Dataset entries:
(** One sibling, when both children of the parent are there. *)
Lemma leads_up i c p v ps :
  0 <= c -> (2 * c + 2) * 2 ^ Z.of_nat i <= n -> npos i p < npos (S i) c -> 0 <= p -> (p + 1) * 2 ^ Z.of_nat i <= n ->
  addhash v (nodeval l i p) = nodeval l (S i) c ->
  leads (nodeval l (S i) c) ps -> leads v (npos i p :: ps).
Proof.
  intros Hc Hn Hlt Hp Hpn Hv [H1 H2]. pose proof (npos_complete (S i) c n Hc) as Hcs.
  rewrite Nat2Z.inj_succ, Z.pow_succ_r in Hcs by lia. specialize (Hcs ltac:(lia)). pose proof (npos_bound i p Hp).
  pose proof (allhashes_length l ltac:(lia)). split; [|constructor; [unfold below_root; lia|exact H2]].
  rewrite H1. unfold runpath. cbn [map foldl]. do 2 f_equal. rewrite <- Hv. f_equal. symmetry. apply allhashes_total, allhashes_at; lia.
Qed.

(** Leaving the last tree of the leaf's side: the smaller trees, if any, come
    in as the accumulated hash. *)
Lemma leads_leave i ps :
  (i < MAXTREE)%nat -> Z.odd (full n i) = true -> 1 < psz n ->
  (forall v, facc (take (S i) s) None = Some v -> leads v ps) ->
  leads (nodeval l i (full n i - 1)) ((if 0 <? fin i then [fin i] else []) ++ ps).
Proof.
  intros Hi Ho Hz Hps. pose proof (take_slot i Hi) as Ht. pose proof (nload_S i Hi) as Hn. rewrite Ho in Ht, Hn.
  specialize (Hps (match facc (take i s) None with None => nodeval l i (full n i - 1) | Some c => addhash c (nodeval l i (full n i - 1)) end)).
  destruct Hps as [H1 H2]; [rewrite Ht, facc_app; reflexivity|]. unfold fin.
  destruct (facc (take i s) None) as [h|] eqn:Eh.
  - assert (Hc1 : nload (take i s) <> 0) by (intros E; apply facc_none in E; congruence).
    pose proof (nload_nonneg (take i s)). pose proof (nload_take (S i)). pose proof (allhashes_length l ltac:(lia)).
    rewrite (proj2 (Z.eqb_neq _ _) Hc1). rewrite (proj2 (Z.ltb_lt _ _)) by lia. cbn [app].
    split; [|constructor; [unfold below_root; lia|exact H2]].
    rewrite H1. unfold runpath. cbn [map foldl]. do 2 f_equal. rewrite (allhashes_total _ h) by (apply acc_at; [lia|exact Eh]).
    pose proof (full_le n i). pose proof (odd_pos _ (full_pos n i ltac:(lia)) Ho).
    apply addhash_comm_len. rewrite nodeval_length by lia. apply (facc_length i); [lia|exact Eh].
  - rewrite (proj1 (facc_none _) Eh). split; assumption.
Qed.

(** A single full tree ends at its top. *)
Lemma leads_end i q : (i < MAXTREE)%nat -> 0 <= q < full n i -> psz n <= 2 ^ (Z.of_nat i + 1) - 1 -> leads (nodeval l i q) [].
Proof.
  intros Hi Hq Hg. split; [|constructor]. apply psz_small in Hg. pose proof (full_le n i). assert (Hp : 0 < 2 ^ Z.of_nat i) by lia.
  assert (En : n = 2 ^ Z.of_nat i) by nia. assert (E1 : full n i = 1) by (unfold full; rewrite En; apply Z.div_same; lia).
  rewrite (facc_all (S i)) by (try rewrite Nat2Z.inj_succ, Z.pow_succ_r; lia). rewrite take_slot, facc_app, E1 by exact Hi.
  rewrite (proj2 (facc_none (take i s))) by (apply (nload_mul i 1); lia). cbn. replace q with 0 by lia. reflexivity.
Qed.

(** The leaf's side: the path visits the siblings of the nodes above it. *)
Lemma loop_tree fuel i num :
  (i + fuel)%nat = MAXTREE -> 0 <= num -> full num i < full n i ->
  leads (nodeval l i (full num i))
    (hashpath_loop fuel (psz n) (npos i (full num i)) (fin i) (full num i) (full n i) (2 ^ (Z.of_nat i + 1) - 1)).
Proof.
  intros Hi Hnum. revert i Hi. induction fuel as [|fuel IH]; intros i Hi Hq; cbn [hashpath_loop]; cbv zeta.
  { exfalso. replace i with MAXTREE in Hq by lia. pose proof (full_pos num MAXTREE Hnum).
    unfold full at 2 in Hq. rewrite Z.div_small in Hq by (change (2 ^ Z.of_nat MAXTREE) with (2 ^ 32); lia). lia. }
  pose proof (full_pos num i Hnum) as Hq0. pose proof (full_le n i) as Hf. assert (Hpw : 0 < 2 ^ Z.of_nat i) by lia.
  destruct (Z.ltb_spec (2 ^ (Z.of_nat i + 1) - 1) (psz n)) as [Hg|Hg]; cbn [negb]; [|apply leads_end; lia].
  rewrite (step_diff i Hg). pose proof (full_pos num (S i) Hnum) as Hc0.
  pose proof (npos_parent i (full num (S i)) Hc0) as Ep. pose proof (npos_left i (full num (S i)) Hc0) as El.
  assert (Hup : full num i + 1 < full n i \/ Z.odd (full num i) = true ->
    (2 * full num (S i) + 2) * 2 ^ Z.of_nat i <= n /\ full num (S i) < full n (S i)).
  { intros Hor. rewrite !full_S. pose proof (Z.div_mod (full num i) 2 ltac:(lia)) as D1. rewrite Zmod_odd in D1.
    pose proof (Z.div_mod (full n i) 2 ltac:(lia)) as D2. pose proof (Z.mod_pos_bound (full n i) 2 ltac:(lia)).
    destruct (Z.odd (full num i)); split; destruct Hor; try nia; discriminate. }
  destruct (Z.odd (full num i)) eqn:Eo.
  - destruct (step_left i (full num i) Hg Hq0 ltac:(nia) Eo) as (E1 & E2 & E3). rewrite E1, E2. rewrite <- full_S in E3.
    pose proof (npos_complete i (full num i - 1) n ltac:(lia) ltac:(nia)) as Hlt. destruct (Hup ltac:(auto)) as [Hu1 Hu2].
    rewrite (proj2 (Z.ltb_lt _ _) Hlt), (fin_S i Hg), <- !full_S. cbn [app].
    apply (leads_up i (full num (S i))); try nia; [| |apply IH; [lia|exact Hu2]];
      replace (full num i - 1) with (2 * full num (S i)) by lia; [lia|]. rewrite E3. apply parent_value; nia.
  - destruct (step_right i (full num i) Hg Hq0 ltac:(nia) Eo) as (E1 & E2 & E3). rewrite E1, E2, <- !full_S. rewrite <- full_S in E3.
    destruct (Z.lt_ge_cases (full num i + 1) (full n i)) as [Hc|Hc].
    + pose proof (npos_complete i (full num i + 1) n ltac:(lia) ltac:(nia)) as Hlt. destruct (Hup ltac:(auto)) as [Hu1 Hu2].
      rewrite (proj2 (Z.ltb_lt _ _) Hlt), (fin_S i Hg), <- !full_S. cbn [app].
      apply (leads_up i (full num (S i))); try nia; [| |apply IH; [lia|exact Hu2]]; rewrite E3; [lia|reflexivity].
    + pose proof (npos_incomplete i (full num i + 1) n ltac:(lia) ltac:(nia)) as Hge.
      rewrite (proj2 (Z.ltb_ge _ _) Hge). cbn [Z.odd]. change (0 / 2) with 0.
      assert (Es : full num (S i) = full n (S i)).
      { rewrite !full_S. replace (full n i) with (1 + full num (S i) * 2) by lia. rewrite Z.div_add by lia.
        rewrite E3, Z.mul_comm, Z.div_mul by lia. reflexivity. }
      assert (Eodd : Z.odd (full n i) = true) by (replace (full n i) with (1 + 2 * full num (S i)) by lia; now rewrite Z.odd_add_mul_2).
      replace (full num i) with (full n i - 1) by lia. rewrite Es. apply leads_leave; [lia|exact Eodd|rewrite pow_succ in Hg; lia|].
      intros v Hv. apply loop_slots; [lia|exact Hv].
Qed.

YOUR INSTRUCTIONS:
For this exercise, repeat exactly the lines of the data above from the one with "pose proof (nload_nonneg" down to the one with "destruct (Z.ltb_spec (2", both end lines included.

OUTPUT BELOW:
    pose proof (nload_nonneg (take i s)). pose proof (nload_take (S i)). pose proof (allhashes_length l ltac:(lia)).
    rewrite (proj2 (Z.eqb_neq _ _) Hc1). rewrite (proj2 (Z.ltb_lt _ _)) by lia. cbn [app].
    split; [|constructor; [unfold below_root; lia|exact H2]].
    rewrite H1. unfold runpath. cbn [map foldl]. do 2 f_equal. rewrite (allhashes_total _ h) by (apply acc_at; [lia|exact Eh]).
    pose proof (full_le n i). pose proof (odd_pos _ (full_pos n i ltac:(lia)) Ho).
    apply addhash_comm_len. rewrite nodeval_length by lia. apply (facc_length i); [lia|exact Eh].
  - rewrite (proj1 (facc_none _) Eh). split; assumption.
Qed.

(** A single full tree ends at its top. *)
Lemma leads_end i q : (i < MAXTREE)%nat -> 0 <= q < full n i -> psz n <= 2 ^ (Z.of_nat i + 1) - 1 -> leads (nodeval l i q) [].
Proof.
  intros Hi Hq Hg. split; [|constructor]. apply psz_small in Hg. pose proof (full_le n i). assert (Hp : 0 < 2 ^ Z.of_nat i) by lia.
  assert (En : n = 2 ^ Z.of_nat i) by nia. assert (E1 : full n i = 1) by (unfold full; rewrite En; apply Z.div_same; lia).
  rewrite (facc_all (S i)) by (try rewrite Nat2Z.inj_succ, Z.pow_succ_r; lia). rewrite take_slot, facc_app, E1 by exact Hi.
  rewrite (proj2 (facc_none (take i s))) by (apply (nload_mul i 1); lia). cbn. replace q with 0 by lia. reflexivity.
Qed.

(** The leaf's side: the path visits the siblings of the nodes above it. *)
Lemma loop_tree fuel i num :
  (i + fuel)%nat = MAXTREE -> 0 <= num -> full num i < full n i ->
  leads (nodeval l i (full num i))
    (hashpath_loop fuel (psz n) (npos i (full num i)) (fin i) (full num i) (full n i) (2 ^ (Z.of_nat i + 1) - 1)).
Proof.
  intros Hi Hnum. revert i Hi. induction fuel as [|fuel IH]; intros i Hi Hq; cbn [hashpath_loop]; cbv zeta.
  { exfalso. replace i with MAXTREE in Hq by lia. pose proof (full_pos num MAXTREE Hnum).
    unfold full at 2 in Hq. rewrite Z.div_small in Hq by (change (2 ^ Z.of_nat MAXTREE) with (2 ^ 32); lia). lia. }
  pose proof (full_pos num i Hnum) as Hq0. pose proof (full_le n i) as Hf. assert (Hpw : 0 < 2 ^ Z.of_nat i) by lia.
  destruct (Z.ltb_spec (2 ^ (Z.of_nat i + 1) - 1) (psz n)) as [Hg|Hg]; cbn [negb]; [|apply leads_end; lia].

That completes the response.